– А чего это вам от Фаины Александровны надо? А?! – пошла в атаку дама, видимо обидевшись на меня за музейного электрика.
– Задать пару уточняющих вопросов. Могу показать удостоверение, – с этими словами я полезла в сумку, чтобы найти журналистские корочки.
Но билетерша поняла мои слова по-своему.
– Так бы сразу и сказали, что из органов, – недовольно фыркнула она и добавила: – А хранительницы сегодня нету.

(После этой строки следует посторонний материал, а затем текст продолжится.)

(* ===== verification/RlpTheorems.v ===== *)
(** What rlp promises its clients: encoding and decoding are inverse to each
    other, and decoding accepts nothing but encodings. *)
From S2P Require Import Prelude BigMath Rlp RlpDecode RlpFacts RlpDecodeFacts RlpTyped RlpRaw.

(** A struct with a field of most types. *)
Definition sample_struct : rtype :=
  StructT [UintT 64; BigT; BoolT; ArrayT 2; OptPtrT (ArrayT 20); SliceT BytesT; PtrT (StructT [IfaceT; RawT])].
Definition sample_value : rval :=
  VList [VUint 1024; VBig (2 ^ 70); VBool true; VBytes [Byte.x00; Byte.x01]; VNil; VList [VBytes []; VBytes [Byte.xff]];
         VList [VList [VBytes [Byte.x07]; VList []]; VRaw [Byte.x05]]].

Definition sample_bytes : bytes := Eval vm_compute in enc sample_struct sample_value.







(** Split never panics and takes exactly the first value off its input;
    CountValues gives the number of values its input consists of. *)
Theorem raw_split_count (b : bytes) (Hlen : len b < 2 ^ 63) :
  (exists res, Split b = Done res /\
     forall k c rest, res = inr (k, c, rest) <-> exists e, b = e ++ rest /\ is_item k c e) /\
  (exists res, CountValues b = Done res /\
     forall n, res = inr n <-> exists es, b = concat es /\ Forall item es /\ n = Z.of_nat (length es)).
Proof.
  split; [by apply Split_spec|by apply CountValues_spec].
Qed.

Lemma raw_split_count_witness :
  exists res, Split sample_bytes = Done res /\
    forall k c rest, res = inr (k, c, rest) <-> exists e, sample_bytes = e ++ rest /\ is_item k c e.
Proof. apply (raw_split_count sample_bytes). vm_compute. reflexivity. Defined.

(** ** Arrays of one byte

    [decodeByteArray] drops the error of [s.Uint] for a zero byte and, as the
    stream still has it ahead, the caller gets the same byte again. *)

Definition one_zero : bytes := [Byte.xc1; Byte.x00].
Definition stuck_stream (s : Stream) : Prop := decodeByteArray 1 s = Done (inr (VBytes [Byte.x00]), s).

Lemma stuck_elems fuel s : stuck_stream s -> decodeSliceElems fuel (decodeByteArray 1) s = NoFuel.
Proof.
  intros H. induction fuel as [|fuel IH]; [done|]. cbn [decodeSliceElems]. sm_run. rewrite H. cbn. by rewrite IH.
Qed.

(** The byte is read once, and from then on given again and again. *)
Definition at_zero : Stream := mkStream [Byte.x00] 1 true None 0 Byte.x00 None [(0, 1)].
Lemma zero_read : exists s, decodeByteArray 1 at_zero = Done (inr (VBytes [Byte.x00]), s) /\ stuck_stream s.
Proof. eexists. split; [vm_compute; reflexivity|]. vm_compute. reflexivity. Qed.

(** The encoding of a [[][1]byte] whose one element is zero is never decoded:
    no number of rounds of the loop over the elements is enough. *)
Theorem DecodeBytes_hangs (fuel : nat) :
  EncodeToBytes (SliceT (ArrayT 1)) (VList [VBytes [Byte.x00]]) = Done (inr one_zero) /\
  rlp_decode fuel (SliceT (ArrayT 1)) (NewStream one_zero 2) = NoFuel.
Proof.
  split; [vm_compute; reflexivity|]. destruct fuel as [|[|fuel]]; [reflexivity|vm_compute; reflexivity|].
  assert (E : decodeSliceElems (S fuel) (decodeByteArray 1) at_zero = NoFuel).
  { destruct zero_read as (s & E & Hs). cbn [decodeSliceElems]. unfold sm_try, sm_bind, sm_ret. rewrite E. cbn -[decodeByteArray decodeSliceElems].
    rewrite (stuck_elems fuel s Hs). reflexivity. }
  change (rlp_decode (S (S fuel)) (SliceT (ArrayT 1))) with (decodeListSlice (S fuel) (decodeByteArray 1)).
  unfold decodeListSlice, sm_bind. set (r := sm_wrap stream_List _). vm_compute in r. subst r.
  cbn -[decodeSliceElems decodeByteArray]. change (mkStream _ _ _ _ _ _ _ _) with at_zero. rewrite E. reflexivity.
Qed.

– Она уже уехала? – спросила я, подумав, что не везет мне сегодня на начальство – и на свое, и на чужое. Оно от меня так и норовит удрать.
– Увезли, – припечатала дама и присовокупила: – На скорой из дома. Сын позвонил, сказал, что утром к матери заехал, а той плохо. Довели Фаину Александровну с этим пожаром…
Дама еще что-то говорила, а я вспоминала подслушанный накануне разговор. Во время него хранительница музея не выглядела больной. Да и вообще она мне показалось той, кто сама способна довести до нервного срыва, а то и могилы, но никак не наоборот.
Под ложечкой засосало от какого-то смутного предчувствия. Я была убеждена, что наш мир – кружево, сотканное из миллиардов судеб. Те связаны друг с другом. Порой – в тугие узелки, иногда – в воздушные петли, или вовсе это лишь мимолетные пересечения. И в этом рукоделии вселенского размаха предчувствие есть не что иное, как напряжение этих нитей.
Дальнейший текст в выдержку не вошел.